- Task objective
The response must consist of the lines below from the one with "Definition cmd_correlate_message (message_name" through the one with "Definition file_url (base", exactly as they appear and with both ends kept.

- Material supplied

(** ** Instances (commands/instances.rs) *)

Definition start_payload (def_id : string) (variables : option Vars) : Value :=
  VObject (("definition_key", VString def_id) ::
    match variables with
    | Some vars => if bool_decide (vars = ∅) then [] else [("variables", vars_object id vars)]
    | None => []
    end).
Definition cmd_start_instance (def_id : string) (variables : option Vars) : Cmd W string :=
  data ← api_post "/api/start" (start_payload def_id variables);
  mret (default "" (text_field "instance_id" data)).
Definition cmd_start_timer_instance (def_id : string) (variables : option Vars) : Cmd W string :=
  data ← api_post "/api/start/timer" (start_payload def_id variables);
  mret (default "" (text_field "instance_id" data)).
Definition cmd_list_instances : Cmd W Value := api_get "/api/instances".
Definition cmd_get_instance_details (instance_id : string) : Cmd W Value := api_get ("/api/instances/" +:+ instance_id).
Definition query_text (params : list string) : string := match params with [] => "" | _ => "?" +:+ join "&" params end.
Definition given (name : string) (value : option string) : list string :=
  match value with Some v => [name +:+ "=" +:+ v] | None => [] end.
Definition given_nonempty (name : string) (value : option string) : list string :=
  match value with Some v => if String.eqb v "" then [] else [name +:+ "=" +:+ v] | None => [] end.
Definition cmd_get_instance_history (instance_id : string) (event_types actor_types : option string) : Cmd W Value :=
  api_get ("/api/instances/" +:+ instance_id +:+ "/history" +:+
    query_text (given_nonempty "event_types" event_types ++ given_nonempty "actor_type" actor_types)).
Definition cmd_update_instance_variables (instance_id : string) (variables : Vars) : Cmd W unit :=
  api_put ("/api/instances/" +:+ instance_id +:+ "/variables") (VObject [("variables", vars_object id variables)]).
Definition cmd_suspend_instance (instance_id : string) : Cmd W unit :=
  api_post_no_body ("/api/instances/" +:+ instance_id +:+ "/suspend") (VObject []).
Definition cmd_resume_instance (instance_id : string) : Cmd W unit :=
  api_post_no_body ("/api/instances/" +:+ instance_id +:+ "/resume") (VObject []).
Definition cmd_move_token (instance_id target_node_id : string) (variables : option Vars) (cancel_current : option bool) : Cmd W unit :=
  api_post_no_body ("/api/instances/" +:+ instance_id +:+ "/move-token")
    (VObject [("cancel_current", VBool (default true cancel_current)); ("target_node_id", VString target_node_id);
              ("variables", vars_or_default variables)]).
Definition cmd_migrate_instance (instance_id target_definition_key : string) (node_mapping : option (gmap string string)) : Cmd W unit :=
  api_post_no_body ("/api/instances/" +:+ instance_id +:+ "/migrate")
    (VObject [("node_mapping", vars_object VString (default ∅ node_mapping)); ("target_definition_key", VString target_definition_key)]).
Definition cmd_delete_instance (instance_id : string) : Cmd W unit := api_delete ("/api/instances/" +:+ instance_id).
Definition cmd_query_completed_instances (definition_key business_key from to state_filter : option string) (limit offset : option N) : Cmd W Value :=
  api_get ("/api/history/instances" +:+
    query_text (given "definition_key" definition_key ++ given "business_key" business_key ++ given "from" from ++ given "to" to ++
      given "state" state_filter ++ given "limit" (pretty <$> limit) ++ given "offset" (pretty <$> offset))).
Definition cmd_get_completed_instance (instance_id : string) : Cmd W Value := api_get ("/api/history/instances/" +:+ instance_id).

(** ** Tasks and messages (commands/tasks.rs, commands/messages.rs) *)

Definition cmd_get_pending_tasks : Cmd W Value := api_get "/api/tasks".
Definition cmd_complete_task (task_id : string) (variables : option Vars) : Cmd W unit :=
  api_post_no_body ("/api/complete/" +:+ task_id) (VObject [("variables", vars_or_default variables)]).
Definition cmd_get_pending_service_tasks : Cmd W Value := api_get "/api/service-tasks".
Definition cmd_fetch_and_lock_service_tasks (worker_id : string) (max_tasks : N) (topic_name : string) (lock_duration : Z) : Cmd W Value :=
  api_post "/api/service-task/fetchAndLock"
    (VObject [("maxTasks", int (Z.of_N max_tasks));
              ("topics", VArray [VObject [("lockDuration", int lock_duration); ("topicName", VString topic_name)]]);
              ("workerId", VString worker_id)]).
Definition cmd_complete_service_task (task_id worker_id : string) (variables : option Vars) : Cmd W unit :=
  api_post_no_body ("/api/service-task/" +:+ task_id +:+ "/complete")
    (VObject [("variables", vars_or_default variables); ("workerId", VString worker_id)]).
Definition cmd_retry_incident (task_id : string) (retries : option Z) : Cmd W unit :=
  api_post_no_body ("/api/service-task/" +:+ task_id +:+ "/retry") (VObject [("retries", from_option int VNull retries)]).
Definition cmd_resolve_incident (task_id : string) (variables : option Vars) : Cmd W unit :=
  api_post_no_body ("/api/service-task/" +:+ task_id +:+ "/resolve") (VObject [("variables", vars_or_default variables)]).
Definition cmd_get_pending_timers : Cmd W Value := api_get "/api/timers".
Definition cmd_get_pending_message_catches : Cmd W Value := api_get "/api/messages".
Definition affected_ids (data : Value) : list string :=
  match value_get "affectedInstances" data with Some (VArray arr) => omap as_str arr | _ => [] end.
Definition cmd_correlate_message (message_name : string) (business_key : option string) (variables : option Vars) : Cmd W (list string) :=
  data ← api_post "/api/message"
    (VObject [("businessKey", from_option VString VNull business_key); ("messageName", VString message_name);
              ("variables", vars_or_default variables)]);
  mret (affected_ids data).

(** ** Files (commands/files.rs) *)

Definition file_url (base instance_id var_name : string) : string :=
  base +:+ "/api/instances/" +:+ instance_id +:+ "/files/" +:+ var_name.
Definition cmd_upload_instance_file (instance_id var_name file_path : string) : Cmd W Value :=
  base ← from_state get_base_url;
  file_data ← (λ d, (map_err (λ e, "Cannot read file: " +:+ e) (read_file file_path (d_machine d)), d));
  mime ← lift (mime_str (guess_mime file_path));
  let part := mkPart (default "unknown" (path_file_name file_path)) mime file_data in
  res ← request POST (file_url base instance_id var_name) [] (FormBody "file" part) id;
  if is_success res then mret (VObject [("status", VString "success")])
  else fails ("Upload failed with status: " +:+ status_text (in_status res)).
Definition save_bytes (save_path : string) (bytes : list Byte.byte) : Cmd W unit := λ d,
  let '(r, w) := write_file save_path bytes (d_machine d) in
  (map_err (λ e, "Cannot write file: " +:+ e) r, mkDesktop (d_state d) w).
Definition cmd_download_instance_file (instance_id var_name save_path : string) : Cmd W unit :=
  base ← from_state get_base_url;
  res ← request GET (file_url base instance_id var_name) [] NoBody id;
  if is_success res then
    bytes ← lift (in_bytes res);
    save_bytes save_path bytes
  else fails ("Download failed with status: " +:+ status_text (in_status res)).
Definition cmd_delete_instance_file (instance_id var_name : string) : Cmd W unit :=
  api_delete ("/api/instances/" +:+ instance_id +:+ "/files/" +:+ var_name).
(** ** The matcher, further *)

(** A successful match ran the rest of the pattern further on in the
    input; a pattern without groups hands the captures on as they were. *)
Lemma starLoop_sound (body : mstate → captures → cont → mresult) (clears : bool) g k fuel :
  (∀ st c k' res, body st c k' = Some res →
     ∃ st' c', advances st st' ∧ k' st' c' = Some res ∧ (clears = false → c' = c)) →
  ∀ st c res,
    starLoop body g k fuel st c = Some res →
    ∃ st' c', advances st st' ∧ k st' c' = Some res ∧ (clears = false → c' = c).
Proof.
  intros Hbody. induction fuel as [|fuel IH]; intros st c res; cbn [starLoop].
  - intros H. exists st, c. split_and!; [apply advances_refl | done | done].
  - assert (Hexit : k st c = Some res →
      ∃ st' c', advances st st' ∧ k st' c' = Some res ∧ (clears = false → c' = c)).
    { intros H. exists st, c. split_and!; [apply advances_refl | done | done]. }
    assert (Hiter :
      body st c (fun st' c' =>
        if st'.1 =? st.1 then None else starLoop body g k fuel st' c') = Some res →
      ∃ st' c', advances st st' ∧ k st' c' = Some res ∧ (clears = false → c' = c)).
    { intros (st1 & c1 & Hadv1 & H1 & Hc1)%Hbody.
      destruct (st1.1 =? st.1); [done |].
      apply IH in H1 as (st2 & c2 & Hadv2 & H2 & Hc2).
      exists st2, c2. split_and!; [by eapply advances_trans | done |].
      intros Hcl. by rewrite Hc2, Hc1. }
    destruct g; intros [H | [_ H]]%orelse_Some; auto.
Qed.

Lemma m_sound r st c k res :
  m r st c k = Some res →
  ∃ st' c', advances st st' ∧ k st' c' = Some res ∧ (groupsOf r = [] → c' = c).
Proof.
  revert st c k res.
  induction r as [| a | p | | | r1 IH1 r2 IH2 | r1 IH1 r2 IH2 | g r IH | n r IH];
    intros st c k res; cbn [m groupsOf].
  - intros H. exists st, c. split_and!; [apply advances_refl | done | done].
  - destruct st as [i [|x rest]]; cbn [fst snd]; [done |]. destruct (x =? a)%N; [| done].
    intros H. exists (S i, rest), c. split_and!; [| done | done].
    split; cbn [fst snd length]; lia.
  - destruct st as [i [|x rest]]; cbn [fst snd]; [done |]. destruct (p x); [| done].
    intros H. exists (S i, rest), c. split_and!; [| done | done].
    split; cbn [fst snd length]; lia.
  - destruct (st.1 =? 0); [| done].
    intros H. exists st, c. split_and!; [apply advances_refl | done | done].
  - destruct (st.2) eqn:E; [| done].
    intros H. exists st, c. split_and!; [apply advances_refl | done | done].
  - intros (st1 & c1 & Hadv1 & H1 & Hc1)%IH1.
    apply IH2 in H1 as (st2 & c2 & Hadv2 & H2 & Hc2).
    exists st2, c2. split_and!; [by eapply advances_trans | done |].
    intros [E1 E2]%app_eq_nil. by rewrite Hc2, Hc1.
  - intros [H | [_ H]]%orelse_Some.
    + apply IH1 in H as (st1 & c1 & ? & ? & Hc1). exists st1, c1.
      split_and!; [done | done |]. intros [E1 E2]%app_eq_nil. auto.
    + apply IH2 in H as (st1 & c1 & ? & ? & Hc1). exists st1, c1.
      split_and!; [done | done |]. intros [E1 E2]%app_eq_nil. auto.
  - intros H.
    apply (starLoop_sound _ (negb (bool_decide (groupsOf r = [])))) in H
      as (st' & c' & ? & ? & Hc').
    + exists st', c'. split_and!; [done | done |]. intros Hg. apply Hc'.
      by rewrite bool_decide_eq_true_2.
    + intros st0 c0 k' res0 (st1 & c1 & ? & ? & Hc1)%IH. exists st1, c1.
      split_and!; [done | done |]. intros Hcl%negb_false_iff%bool_decide_eq_true.
      rewrite Hc1 by done. by rewrite Hcl.
  - intros (st1 & c1 & ? & ? & _)%IH. eexists st1, _. split_and!; [done | done | done].
Qed.

(** *** Patterns without an anchor *)

Lemma shifted_Some d res res' :
  shifted d res = Some res' → ∃ st c, res = Some (st, c) ∧ res' = ((st.1 + d, st.2), c).
Proof. destruct res as [[st c] |]; [| done]. intros [= <-]. by exists st, c. Qed.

- Completed exercise
Definition cmd_correlate_message (message_name : string) (business_key : option string) (variables : option Vars) : Cmd W (list string) :=
  data ← api_post "/api/message"
    (VObject [("businessKey", from_option VString VNull business_key); ("messageName", VString message_name);
              ("variables", vars_or_default variables)]);
  mret (affected_ids data).

(** ** Files (commands/files.rs) *)

Definition file_url (base instance_id var_name : string) : string :=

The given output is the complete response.